Cross Country Notebook: Season Switch Leads to Questions & Distance Dilemma

The Pac-12 Championship meet has been tentatively scheduled for Friday, March 5

Posted on November 11, 2020


  By Steve Ritchie, SuperWest Sports

Several months ago I offered the opinion that the 2020 Pac-12 cross country season was lost.


I was wrong.

The NCAA announced in September that the Division 1 national championship meet would be moved from its traditional mid-November date to March 15, 2021, and would be held in Stillwater, Oklahoma.

The date change poses a very unusual predicament for the Pac-12 and other conferences, since the NCAA Indoor Track & Field Championships are scheduled for March 12-13 in Fayetteville, Arkansas.

Questions abound.

• How will top distance programs like Colorado, Stanford and Oregon approach this obvious conflict?

• Will they have their distance runners focus on one championship and write off the other?

• Would it be feasible to attempt to have their athletes qualify and compete in both championships with just one day in between? (Probably not.)

• And will there even be an indoor track season if the Covid-19 virus continues its rampage through the winter months?

Unfortunately, there are a lot more questions than answers at this stage of the game. Pac-12 team websites appear to have updated cross country rosters, but no cross country schedules have been posted yet.

The Pac-12 championship meet has been tentatively scheduled for Friday, March 5 in Tacoma, Washington, and will be hosted by Washington. Indoor schedules don’t appear on any of the school athletic sites.

There is a major change in qualifying for nationals, however. The NCAA announced this week that there will be no regional qualifying meets. Teams will be selected primarily on how they performed at their conference meets, and secondarily on how they performed in other competitions.
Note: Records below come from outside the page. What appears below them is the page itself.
Definition ingest_s2s (s : S2SState) (rq : S2SRequest) : result S2SException S2SResponse * S2SState :=
  if bool_decide (py_strip (removeprefix (py "Bearer ") (s2_authorization rq)) = [])
  then (Ok S2SUnauthorized, s)
  else
    match s2_auth rq with
    | Err _ => (Ok S2SUnauthorized, s)
    | Ok auth =>
        let app := au_app_id auth in
        if negb (bool_decide (au_kind auth = py "s2s")) then
          (Ok S2SUnauthorized,
           note s rq app 401 (py "sdk_key_on_s2s")
             (py "an sdk key was sent to the server-to-server endpoint; issue an s2s key") None)
        else
          match s2_body rq with
          | Err reason => (Ok (S2SInvalidPayload reason), note s rq app 413 (py "payload_too_large") reason None)
          | Ok body =>
              if negb (truthy (s2_signature rq)) || negb (truthy (s2_timestamp rq)) then
                (Ok S2SSignatureRequired,
                 note s rq app 401 (py "signature_required")
                   (SIGNATURE_HEADER ++ py " and " ++ TIMESTAMP_HEADER ++ py " headers are required") None)
              else
                match s2s_secret_for api_key_pepper auth with
                | None => (Ok S2SUnauthorized, s)
                | Some secret =>
                    let signature := default [] (s2_signature rq) in
                    match verify (s2_method rq) (s2_path rq) body secret signature
                            (default [] (s2_timestamp rq)) DEFAULT_TOLERANCE (s2_now rq) with
                    | Err SignatureError =>
                        (Ok S2SInvalidSignature,
                         note s rq app 401 (py "invalid_signature") SIGNATURE_DETAIL None)
                    | Err e => (Err (Raised e), s)
                    | Ok _ =>
                        let '(fresh, nonces) :=
                          rset_nx (s2_now rq) (nonce_key app signature) tt
                            (int_total_seconds REPLAY_WINDOW) (ss_nonces s) in
                        let s := {| ss_tracker := ss_tracker s; ss_nonces := nonces |} in
                        if negb fresh then
                          (Ok S2SReplayed,
                           note s rq app 409 (py "replayed")
                             (py "this exact signed request was already accepted; sign each request afresh") None)
                        else accept_s2s s rq auth
                    end
                end
          end
    end.
(* ===== verification/Envelope.v ===== *)
(** * Envelope encryption (mmp_crypto/envelope.py, mmp_crypto/kms.py)

    AES-GCM and the KMS client are parameters; the bytes [os.urandom] draws are
    arguments.  [MasterKeyProvider] is the protocol of the source,
    [MasterKeyLaws] what sealing relies on, and the local and the KMS provider are
    its two instances.  The KMS provider keeps a bounded cache of unwrapped keys,
    oldest first, and threads it through [unwrap]. *)

From S2P Require Import Prelude Ids.

#[local] Open Scope Z_scope.
#[local] Open Scope mmp_scope.

Abbreviation bytes := (list N) (only parsing).

Definition DEK_BYTES : nat := 32.
Definition NONCE_BYTES : nat := 12.
Definition DEK_WRAP : bytes := py "dek-wrap".

(** ** AES-GCM

    [aead_decrypt] is [None] when the library raises.  The laws are the documented
    behaviour of an authenticated cipher on a key of the right length: it inverts
    encryption, it refuses a ciphertext under other associated data, and its output
    carries a tag. *)
Class AEAD := {
  aead_encrypt : bytes → bytes → bytes → bytes → bytes;
  aead_decrypt : bytes → bytes → bytes → bytes → option bytes
}.

Class AEADLaws `{AEAD} : Prop := {
  aead_inverse key nonce plaintext aad :
    length key = DEK_BYTES →
    aead_decrypt key nonce (aead_encrypt key nonce plaintext aad) aad = Some plaintext;
  aead_binds_aad key nonce plaintext aad aad' :
    length key = DEK_BYTES → aad ≠ aad' →
    aead_decrypt key nonce (aead_encrypt key nonce plaintext aad) aad' = None;
  aead_tagged key nonce plaintext aad : aead_encrypt key nonce plaintext aad ≠ []
}.

Inductive KeyFailure :=
| UnknownVersion (version : Z)        (* [KeyError] *)
| BadKeyLength                        (* [ValueError] *)
| KmsError                            (* the KMS call raised *)
| InvalidTag.                         (* AES-GCM refused the ciphertext *)

Record SealedSecret := {
  ss_ciphertext : bytes;
  ss_nonce : bytes;
  ss_wrapped_dek : bytes;
  ss_key_version : Z
}.

(** ** The provider protocol *)

(** [wrap] takes the random bytes it may use; [unwrap] the clock, and returns the
    provider as the call leaves it. *)
Class MasterKeyProvider (P : Type) := {
  current_version : P → Z;
  wrap : P → bytes → bytes → result KeyFailure bytes;
  unwrap : P → datetime → bytes → Z → result KeyFailure bytes * P
}.

(** [opens p w v dek]: the provider can recover [dek] from [w], wrapped at [v]. *)
Class MasterKeyLaws (P : Type) `{MasterKeyProvider P} := {
  provider_ok : P → Prop;
  opens : P → bytes → Z → bytes → Prop;
  wrap_opens p random dek w :
    provider_ok p → length random = NONCE_BYTES → length dek = DEK_BYTES →
    wrap p random dek = Ok w → opens p w (current_version p) dek;
  unwrap_opens p now w v dek :
    provider_ok p → opens p w v dek → fst (unwrap p now w v) = Ok dek;
  unwrap_ok p now w v : provider_ok p → provider_ok (snd (unwrap p now w v));
  unwrap_keeps p now w v w' v' dek :
    provider_ok p → opens p w' v' dek → opens (snd (unwrap p now w v)) w' v' dek
}.

(** ** Sealing *)

Section Sealing.
Context `{AEAD} {P : Type} `{MasterKeyProvider P}.

Definition seal (plaintext : bytes) (provider : P) (aad dek nonce random : bytes)
    : result KeyFailure SealedSecret :=
  let ciphertext := aead_encrypt dek nonce plaintext aad in
  let* wrapped := wrap provider random dek in
  Ok {| ss_ciphertext := ciphertext; ss_nonce := nonce; ss_wrapped_dek := wrapped;
        ss_key_version := current_version provider |}.

Definition open_sealed (s : SealedSecret) (provider : P) (now : datetime) (aad : bytes)
    : result KeyFailure bytes * P :=
  match unwrap provider now (ss_wrapped_dek s) (ss_key_version s) with
  | (Err e, provider) => (Err e, provider)
  | (Ok dek, provider) =>
      (match aead_decrypt dek (ss_nonce s) (ss_ciphertext s) aad with
       | Some plaintext => Ok plaintext
       | None => Err InvalidTag
       end, provider)
  end.

Definition organization_aad (organization_id : uuid) : bytes :=
  py "org:" ++ str_of_uuid organization_id.
End Sealing.

(** [rewrap]: the new provider may be of another kind than the old one. *)
Definition rewrap {P Q : Type} `{MasterKeyProvider P} `{MasterKeyProvider Q}
    (s : SealedSecret) (old : P) (new : Q) (now : datetime) (random : bytes)
    : result KeyFailure SealedSecret :=
  let* dek := fst (unwrap old now (ss_wrapped_dek s) (ss_key_version s)) in
  let* wrapped := wrap new random dek in
  Ok {| ss_ciphertext := ss_ciphertext s; ss_nonce := ss_nonce s; ss_wrapped_dek := wrapped;
        ss_key_version := current_version new |}.

(** ** LocalMasterKeyProvider *)

Record LocalMasterKeyProvider := { lp_keys : list (Z * bytes); lp_current : Z }.

(** [__init__]. *)
Definition local_provider (master_keys : list (Z * bytes)) (current : Z)
    : result KeyFailure LocalMasterKeyProvider :=
  match od_get current master_keys with
  | None => Err (UnknownVersion current)
  | Some _ =>
      let* _ := raise_if (negb (forallb (λ vk, Nat.eqb (length (snd vk)) DEK_BYTES) master_keys))
                  BadKeyLength in
      Ok {| lp_keys := master_keys; lp_current := current |}
  end.

Section Local.
Context `{AEAD}.

Definition local_wrap (self : LocalMasterKeyProvider) (nonce dek : bytes)
    : result KeyFailure bytes :=
  match od_get (lp_current self) (lp_keys self) with
  | None => Err (UnknownVersion (lp_current self))
  | Some key => Ok (nonce ++ aead_encrypt key nonce dek DEK_WRAP)
  end.

Definition local_unwrap (self : LocalMasterKeyProvider) (wrapped : bytes) (version : Z)
    : result KeyFailure bytes :=
  match od_get version (lp_keys self) with
  | None => Err (UnknownVersion version)
  | Some key =>
      match aead_decrypt key (take NONCE_BYTES wrapped) (drop NONCE_BYTES wrapped) DEK_WRAP with
      | Some dek => Ok dek
      | None => Err InvalidTag
      end
  end.

#[export] Instance local_master_keys : MasterKeyProvider LocalMasterKeyProvider := {
  current_version := lp_current;
  wrap := local_wrap;
  unwrap self _ wrapped version := (local_unwrap self wrapped version, self)
}.
End Local.

(** ** KmsMasterKeyProvider *)

Definition DEFAULT_CACHE_TTL : timedelta := 5 * minute.
Definition DEFAULT_CACHE_SIZE : nat := 1000.

(** The client: each call answers or raises.  The encryption context is the same
    constant in both calls. *)
Record KmsClient := {
  kc_encrypt : bytes → option bytes;
  kc_decrypt : bytes → option bytes
}.

Record KmsMasterKeyProvider := {
  kp_client : KmsClient;
  kp_version : Z;
  kp_cache_ttl : timedelta;
  kp_cache_size : nat;
  kp_cache : list (bytes * (bytes * datetime))
}.

Definition set_cache (c : list (bytes * (bytes * datetime))) (self : KmsMasterKeyProvider)
    : KmsMasterKeyProvider :=
  {| kp_client := kp_client self; kp_version := kp_version self;
     kp_cache_ttl := kp_cache_ttl self; kp_cache_size := kp_cache_size self; kp_cache := c |}.

(** [__init__]: an empty key id is refused. *)
Definition kms_provider (client : KmsClient) (key_id : pystr) (version : Z) (ttl : timedelta)
    (size : nat) : result KeyFailure KmsMasterKeyProvider :=
  let* _ := raise_if (negb (truthy (Some key_id))) BadKeyLength in
  Ok {| kp_client := client; kp_version := version; kp_cache_ttl := ttl;
        kp_cache_size := size; kp_cache := [] |}.

Definition kms_wrap (self : KmsMasterKeyProvider) (dek : bytes) : result KeyFailure bytes :=
  let* _ := raise_if (negb (Nat.eqb (length dek) DEK_BYTES)) BadKeyLength in
  match kc_encrypt (kp_client self) dek with Some blob => Ok blob | None => Err KmsError end.

(** [move_to_end]. *)
Definition move_to_end {V} (k : bytes) (v : V) (c : list (bytes * V)) : list (bytes * V) :=
  od_del k c ++ [(k, v)].

(** [_cached]: the key of a live entry, which becomes the newest; an expired entry
    is removed. *)
Definition cached (now : datetime) (wrapped : bytes) (c : list (bytes * (bytes * datetime)))
    : option bytes * list (bytes * (bytes * datetime)) :=
  match od_get wrapped c with
  | None => (None, c)
  | Some (dek, expires) =>
      if expires <=? now then (None, od_del wrapped c)
      else (Some dek, move_to_end wrapped (dek, expires) c)
  end.

(** [_remember]: the loop drops the oldest entries beyond the size. *)
Definition remember (now : datetime) (ttl : timedelta) (size : nat) (wrapped dek : bytes)
    (c : list (bytes * (bytes * datetime))) : list (bytes * (bytes * datetime)) :=
  let c := move_to_end wrapped (dek, now + ttl) c in
  drop (length c - size) c.

Definition kms_unwrap (self : KmsMasterKeyProvider) (now : datetime) (wrapped : bytes)
    (version : Z) : result KeyFailure bytes * KmsMasterKeyProvider :=
  if negb (version =? kp_version self) then (Err (UnknownVersion version), self)
  else
    match cached now wrapped (kp_cache self) with
    | (Some dek, c) => (Ok dek, set_cache c self)
    | (None, c) =>
        match kc_decrypt (kp_client self) wrapped with
        | None => (Err KmsError, set_cache c self)
        | Some dek =>
            (Ok dek,
             set_cache (remember now (kp_cache_ttl self) (kp_cache_size self) wrapped dek c) self)
        end
    end.

Definition clear_cache (self : KmsMasterKeyProvider) : nat * KmsMasterKeyProvider :=
  (length (kp_cache self), set_cache [] self).

#[export] Instance kms_master_keys : MasterKeyProvider KmsMasterKeyProvider := {
  current_version := kp_version;
  wrap self _ dek := kms_wrap self dek;
  unwrap := kms_unwrap
}.

(** ** Choosing a provider (kms.py, [provider_from_settings]) *)

Record KeySettings := { ks_kms_key_id : option pystr; ks_is_prod : bool; ks_session_secret : pystr }.

Inductive Provider := UseKms (p : KmsMasterKeyProvider) | UseLocal (p : LocalMasterKeyProvider).

Inductive StartupError := KmsKeyRequired | ProviderRefused (e : KeyFailure).

(** [sha256] is of the encoded text. *)
Definition provider_from_settings (sha256 : pystr → bytes) (client : KmsClient) (s : KeySettings)
    : result StartupError Provider :=
  if truthy (ks_kms_key_id s) then
    match kms_provider client (default [] (ks_kms_key_id s)) 1 DEFAULT_CACHE_TTL
            DEFAULT_CACHE_SIZE with
    | Ok p => Ok (UseKms p)
    | Err e => Err (ProviderRefused e)
    end
  else if ks_is_prod s then Err KmsKeyRequired
  else
    match local_provider [(1, sha256 (ks_session_secret s))] 1 with
    | Ok p => Ok (UseLocal p)
    | Err e => Err (ProviderRefused e)
    end.

(** ** A provider in use

    Calls at any times, each with the client as it answers at that moment: an outage
    or a revoked grant is a client that raises. *)
Record UnwrapCall := {
  uc_now : datetime;
  uc_client : KmsClient;
  uc_wrapped : bytes;
  uc_version : Z
}.

Inductive KmsOp := Unwrap (c : UnwrapCall) | Clear.

Definition with_client (client : KmsClient) (self : KmsMasterKeyProvider) : KmsMasterKeyProvider :=
  {| kp_client := client; kp_version := kp_version self; kp_cache_ttl := kp_cache_ttl self;
     kp_cache_size := kp_cache_size self; kp_cache := kp_cache self |}.

Definition kms_call (self : KmsMasterKeyProvider) (c : UnwrapCall)
    : result KeyFailure bytes * KmsMasterKeyProvider :=
  kms_unwrap (with_client (uc_client c) self) (uc_now c) (uc_wrapped c) (uc_version c).

Definition kms_op (self : KmsMasterKeyProvider) (op : KmsOp) : KmsMasterKeyProvider :=
  match op with
  | Unwrap c => snd (kms_call self c)
  | Clear => snd (clear_cache self)
  end.

Definition kms_after (self : KmsMasterKeyProvider) (ops : list KmsOp) : KmsMasterKeyProvider :=
  foldl kms_op self ops.

(** The call at [j] asked the KMS for [w] and got [dek], and the cache was not
    cleared since. *)
Definition answered (ops : list KmsOp) (j : nat) (w dek : bytes) (at_ : datetime) : Prop :=
  ∃ c, ops !! j = Some (Unwrap c) ∧ uc_wrapped c = w ∧ uc_now c = at_ ∧
    kc_decrypt (uc_client c) w = Some dek ∧
    ∀ k, (j < k < length ops)%nat → ops !! k ≠ Some Clear.

(** ** Lemmas on the cache *)

Lemma od_del_elem {V} k (c : list (bytes * V)) x : x ∈ od_del k c ↔ x ∈ c ∧ fst x ≠ k.
Proof.
  unfold od_del. rewrite elem_of_lfilter. destruct (bool_decide_reflect (fst x = k)); naive_solver.
Qed.

Lemma od_del_length {V} k (c : list (bytes * V)) : (length (od_del k c) <= length c)%nat.
Proof. apply filter_length_le. Qed.

Lemma od_del_present {V} k (v : V) (c : list (bytes * V)) :
  od_get k c = Some v → (length (od_del k c) < length c)%nat.
Proof.
  induction c as [|[k' v'] c IH]; [done |]. unfold od_del. simpl. case_decide as E.
  - intros _. subst. rewrite bool_decide_true by done. simpl.
    pose proof (od_del_length k' c). unfold od_del in *. lia.
  - intros Hg. rewrite bool_decide_false by congruence. simpl. specialize (IH Hg).
    unfold od_del in IH. lia.
Qed.

Lemma cached_elem now w c d c' x : cached now w c = (d, c') → x ∈ c' → x ∈ c.
Proof.
  unfold cached. destruct (od_get w c) as [[dek e]|] eqn:Hg; [| by intros [= <- <-]].
  destruct (e <=? now); intros [= <- <-].
  - by intros [? ?]%od_del_elem.
  - unfold move_to_end. rewrite elem_of_app, list_elem_of_singleton.
    intros [[? ?]%od_del_elem | ->]; [done | by apply od_get_elem].
Qed.
(** Any worker may make its next move at any time, or crash. *)
Inductive delivery_step : System → System → Prop :=
| step_claim db db' hs sent now id org rule event :
    claim db now id org rule event = Ok (true, db') →
    delivery_step {| sy_db := db; sy_hands := hs; sy_sent := sent |}
                  {| sy_db := db'; sy_hands := Pending id 1 :: hs; sy_sent := sent |}
| step_retry db hs sent now row :
    row ∈ db → due now row = true →
    delivery_step {| sy_db := db; sy_hands := hs; sy_sent := sent |}
                  {| sy_db := update_row (pd_id row) retry_row db;
                     sy_hands := Pending (pd_id row) (pd_attempt_count row + 1) :: hs;
                     sy_sent := sent |}
| step_send db hs1 hs2 sent id n rq :
    delivery_step {| sy_db := db; sy_hands := hs1 ++ Pending id n :: hs2; sy_sent := sent |}
                  {| sy_db := db; sy_hands := hs1 ++ Sent id n :: hs2; sy_sent := sent ++ [(id, rq)] |}
| step_refuse db hs1 hs2 sent id n now draw r codes url :
    is_blocked r = true → dr_status_code r = None →
    delivery_step {| sy_db := db; sy_hands := hs1 ++ Pending id n :: hs2; sy_sent := sent |}
                  {| sy_db := snd (record db now draw id r codes n url None);
                     sy_hands := hs1 ++ hs2; sy_sent := sent |}
| step_sandbox db hs1 hs2 sent id n now method url body :
    delivery_step {| sy_db := db; sy_hands := hs1 ++ Pending id n :: hs2; sy_sent := sent |}
                  {| sy_db := snd (record_sandbox db now id method url body);
                     sy_hands := hs1 ++ hs2; sy_sent := sent |}
| step_give_up db hs1 hs2 sent id n error :
    delivery_step {| sy_db := db; sy_hands := hs1 ++ Pending id n :: hs2; sy_sent := sent |}
                  {| sy_db := abandon db id error; sy_hands := hs1 ++ hs2; sy_sent := sent |}
| step_record db hs1 hs2 sent id n now draw r codes url accepted after :
    after = [] ∨ after = [Remembering id] →
    delivery_step {| sy_db := db; sy_hands := hs1 ++ Sent id n :: hs2; sy_sent := sent |}
                  {| sy_db := snd (record db now draw id r codes n url accepted);
                     sy_hands := hs1 ++ after ++ hs2; sy_sent := sent |}
| step_remember db hs1 hs2 sent id method body sealed :
    delivery_step {| sy_db := db; sy_hands := hs1 ++ Remembering id :: hs2; sy_sent := sent |}
                  {| sy_db := remember_request db id method body sealed;
                     sy_hands := hs1 ++ hs2; sy_sent := sent |}
| step_cannot_remember db hs1 hs2 sent id error :
    delivery_step {| sy_db := db; sy_hands := hs1 ++ Remembering id :: hs2; sy_sent := sent |}
                  {| sy_db := abandon db id error; sy_hands := hs1 ++ hs2; sy_sent := sent |}
| step_crash db hs1 h hs2 sent :
    delivery_step {| sy_db := db; sy_hands := hs1 ++ h :: hs2; sy_sent := sent |}
                  {| sy_db := db; sy_hands := hs1 ++ hs2; sy_sent := sent |}.

(** ** The invariant *)

(** The hands that will still record an outcome for a row. *)
Definition owns (x : uuid) (h : Hand) : bool :=
  match h with
  | Pending id _ | Sent id _ => bool_decide (id = x)
  | Remembering _ => false
  end.
Definition owners (x : uuid) (hs : list Hand) : list Hand := List.filter (owns x) hs.
#[local] Arguments owners : simpl never.
#[local] Arguments owns : simpl never.

Definition sent_for (x : uuid) (sent : list (uuid * Request)) : list (uuid * Request) :=
  List.filter (λ p, bool_decide (fst p = x)) sent.

Definition open_status (s : DeliveryStatus) : Prop := s = InFlight ∨ s = Abandoned.

Definition row_ok (os : list Hand) (k : nat) (r : DeliveryRow) : Prop :=
  pd_attempt_count r <= MAX_ATTEMPTS ∧
  (pd_status r = Failed → pd_attempt_count r < MAX_ATTEMPTS) ∧
  match os with
  | [] => Z.of_nat k <= pd_attempt_count r
  | [Pending _ n] => n = pd_attempt_count r ∧ Z.of_nat k + 1 <= n ∧ open_status (pd_status r)
  | [Sent _ n] => n = pd_attempt_count r ∧ Z.of_nat k <= n ∧ open_status (pd_status r)
  | _ => False
  end.

Definition delivery_key (r : DeliveryRow) : uuid * uuid := (pd_rule_id r, pd_event_id r).

Record system_ok (s : System) : Prop := {
  so_ids : NoDup (pd_id <$> sy_db s);
  so_keys : NoDup (delivery_key <$> sy_db s);
  so_rows : ∀ r, r ∈ sy_db s →
    row_ok (owners (pd_id r) (sy_hands s)) (length (sent_for (pd_id r) (sy_sent s))) r;
  so_known : ∀ x, x ∉ pd_id <$> sy_db s → owners x (sy_hands s) = [] ∧ sent_for x (sy_sent s) = []
}.

(** ** Lemmas *)

(** An update that keeps the identity of a row. *)
Definition keeps_identity (f : DeliveryRow → DeliveryRow) : Prop :=
  ∀ r, pd_id (f r) = pd_id r ∧ delivery_key (f r) = delivery_key r.

Lemma update_row_map {A} (g : DeliveryRow → A) id f db :
  (∀ r, g (f r) = g r) → g <$> update_row id f db = g <$> db.
Proof.
  intros Hg. unfold update_row. rewrite <- list_fmap_compose. apply list_fmap_ext.
  intros i r _. simpl. by case_bool_decide.
Qed.

Lemma update_row_elem id f db r' :
  r' ∈ update_row id f db →
  ∃ r, r ∈ db ∧ ((pd_id r = id ∧ r' = f r) ∨ (pd_id r ≠ id ∧ r' = r)).
Proof.
  unfold update_row. intros (r & -> & Hr)%list_elem_of_fmap. exists r. split; [done |].
  case_bool_decide; auto.
Qed.

Lemma update_row_same id db : update_row id (λ r, r) db = db.
Proof.
  unfold update_row. rewrite <- (list_fmap_id db) at 2. apply list_fmap_ext.
  intros i r _. simpl. by case_bool_decide.
Qed.

Lemma same_id_same_row db r r' :
  NoDup (pd_id <$> db) → r ∈ db → r' ∈ db → pd_id r = pd_id r' → r = r'.
Proof.
  intros Hn (i & Hi)%list_elem_of_lookup (j & Hj)%list_elem_of_lookup E.
  assert (i = j) as ->; [| congruence].
  apply (NoDup_lookup _ i j (pd_id r) Hn); rewrite list_lookup_fmap, ?Hi, ?Hj; simpl; congruence.
Qed.

Lemma owners_app x hs hs' : owners x (hs ++ hs') = owners x hs ++ owners x hs'.
Proof. apply List.filter_app. Qed.

Lemma owners_cons x h hs : owners x (h :: hs) = (if owns x h then [h] else []) ++ owners x hs.
Proof. unfold owners. simpl. by destruct (owns x h). Qed.

Lemma sent_for_snoc x sent p :
  sent_for x (sent ++ [p]) = sent_for x sent ++ (if bool_decide (fst p = x) then [p] else []).
Proof. unfold sent_for. rewrite List.filter_app. simpl. by case_bool_decide. Qed.

Lemma singleton_of {A} (l1 : list A) x l2 y : l1 ++ x :: l2 = [y] → l1 = [] ∧ l2 = [] ∧ x = y.
Proof. destruct l1 as [|a [|b l1]]; intros [=]; naive_solver. Qed.

(** A step that touches one row, its owners and its sends. *)
Lemma system_ok_update db hs sent id f hs' sent' :
  system_ok {| sy_db := db; sy_hands := hs; sy_sent := sent |} →
  keeps_identity f →
  (∀ x, x ≠ id → owners x hs' = owners x hs ∧ sent_for x sent' = sent_for x sent) →
  id ∈ pd_id <$> db →
  (∀ r, r ∈ db → pd_id r = id → row_ok (owners id hs) (length (sent_for id sent)) r →
    row_ok (owners id hs') (length (sent_for id sent')) (f r)) →
  system_ok {| sy_db := update_row id f db; sy_hands := hs'; sy_sent := sent' |}.
Proof.
  intros [Hids Hkeys Hrows Hknown] Hf Ho Hid Hr; simpl in *.
  assert (pd_id <$> update_row id f db = pd_id <$> db) as Ei by (apply update_row_map, Hf).
  assert (delivery_key <$> update_row id f db = delivery_key <$> db) as Ek
    by (apply update_row_map, Hf).
  split; simpl; [by rewrite Ei | by rewrite Ek | |].
  - intros r' (r & Hin & [[<- ->] | [Hne ->]])%update_row_elem.
    + rewrite (proj1 (Hf r)). by apply Hr, Hrows.
    + destruct (Ho _ Hne) as [-> ->]. by apply Hrows.
  - intros x. rewrite Ei. intros Hx. destruct (decide (x = id)) as [-> | Hne]; [done |].
    destruct (Ho _ Hne) as [-> ->]. by apply Hknown.
Qed.

Lemma known_owner db hs1 h hs2 sent id :
  system_ok {| sy_db := db; sy_hands := hs1 ++ h :: hs2; sy_sent := sent |} →
  owns id h = true → id ∈ pd_id <$> db.
Proof.
  intros Hs Hh. destruct (decide (id ∈ pd_id <$> db)) as [? | Hn]; [done |].
  destruct (so_known _ Hs id Hn) as [Ho _]. simpl in Ho.
  rewrite owners_app, owners_cons, Hh in Ho. by destruct (owners id hs1).
Qed.

(** The owner of a row is alone. *)
Lemma row_ok_alone os1 h os2 k r :
  row_ok (os1 ++ h :: os2) k r → os1 = [] ∧ os2 = [].
Proof.
  intros (_ & _ & Hm). destruct (os1 ++ h :: os2) as [|a [|b l]] eqn:E;
    [by destruct os1 | | by destruct a].
  destruct (singleton_of _ _ _ _ E) as (-> & -> & _). done.
Qed.


(** The owner of a row makes a move: [mid] takes its place. *)
Lemma system_ok_move db hs1 h hs2 sent id f mid sent' :
  system_ok {| sy_db := db; sy_hands := hs1 ++ h :: hs2; sy_sent := sent |} →
  owns id h = true → keeps_identity f →
  (∀ x, x ≠ id → owns x h = false ∧ owners x mid = [] ∧ sent_for x sent' = sent_for x sent) →
  (∀ r, row_ok [h] (length (sent_for id sent)) r →
    row_ok (owners id mid) (length (sent_for id sent')) (f r)) →
  system_ok {| sy_db := update_row id f db; sy_hands := hs1 ++ mid ++ hs2; sy_sent := sent' |}.
Proof.
  intros Hs Hh Hf Hx Hr. eapply system_ok_update; [exact Hs | done | | by eapply known_owner |].
  - intros x Hne. destruct (Hx x Hne) as (Hn & Hm & ->). split; [| done].
    by rewrite !owners_app, owners_cons, Hn, Hm.
  - intros r _ _ Hok. rewrite owners_app, owners_cons, Hh in Hok. simpl in Hok.
    destruct (row_ok_alone _ _ _ _ _ Hok) as [E1 E2].
    rewrite !owners_app, E1, E2, app_nil_r. apply Hr. by rewrite E1, E2 in Hok.
Qed.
The NCAA also specified that the top individual finishers in each conference who are not on a team qualifying for nationals would also be selected to compete in Stillwater.  There will also be a handful of at-large individual qualifiers invited to compete.

2019 NCAA cross country championships | Daniel Petty/denverpost.com

Adding to the general confusion is the fact that three Power 5 conferences—the SEC, ACC and Big 12—have already held their cross country seasons, including conference championships on the last weekend of October.

Will those schools decide to accept invites to nationals, or simply conclude the season and move on with indoor and outdoor track (assuming those seasons proceed)?

Harter

Arkansas women’s coach Lance Harter recently told WholeHogSports, “Ultimately the No. 1 priority is our indoor season. But if we have people that are willing and able to run cross country we’ll take them and give them the experience.”

Given that the Arkansas women are the top-ranked D1 cross country squad and the defending NCAA champs in both cross and indoor track, their decision to prioritize indoor over cross, yet compete in both is significant. 

But not many schools have the quality depth that could allow them to compete in both championships.

So far no Pac-12 coaches have publicly stated what their priorities would be or how they would approach this. My hunch is that, unless they feel their team has a chance to compete for an indoor title, their distance runners will focus on cross and try to qualify for nationals.

The second coaches cross country poll was released this week by the USTFCCCA. Pac-12 and Big Ten teams were included in the poll, even though neither conference has had a cross country season yet.

The men’s poll included four Pac-12 schools: Stanford, fifth (tied with Tulsa); Colorado, ninth; Oregon, 13th; and Washington, 18th. WSU received one vote. The top three teams in the rankings were unchanged from the first week’s poll. Northern Arizona was first, followed by BYU and Arkansas.

On the women’s side, six Pac-12 teams were ranked: Stanford, fifth; Colorado, seventh; Washington, eighth; Utah, 18th; Oregon State, 20th; and Oregon, 26th. The top three teams are Arkansas, New Mexico, and NC State.

Hayward Field | kezi.com

In early October the Oregon track and cross country teams got their “Christmas Day” moment, a tour of the brand new Hayward Field and all its special features. The team posted a short video of the unveiling, complete with plenty of ooohs and aaahs and lots of whooping and hollering. Looked like fun.

No announcement yet of when the public might get a look at the stadium.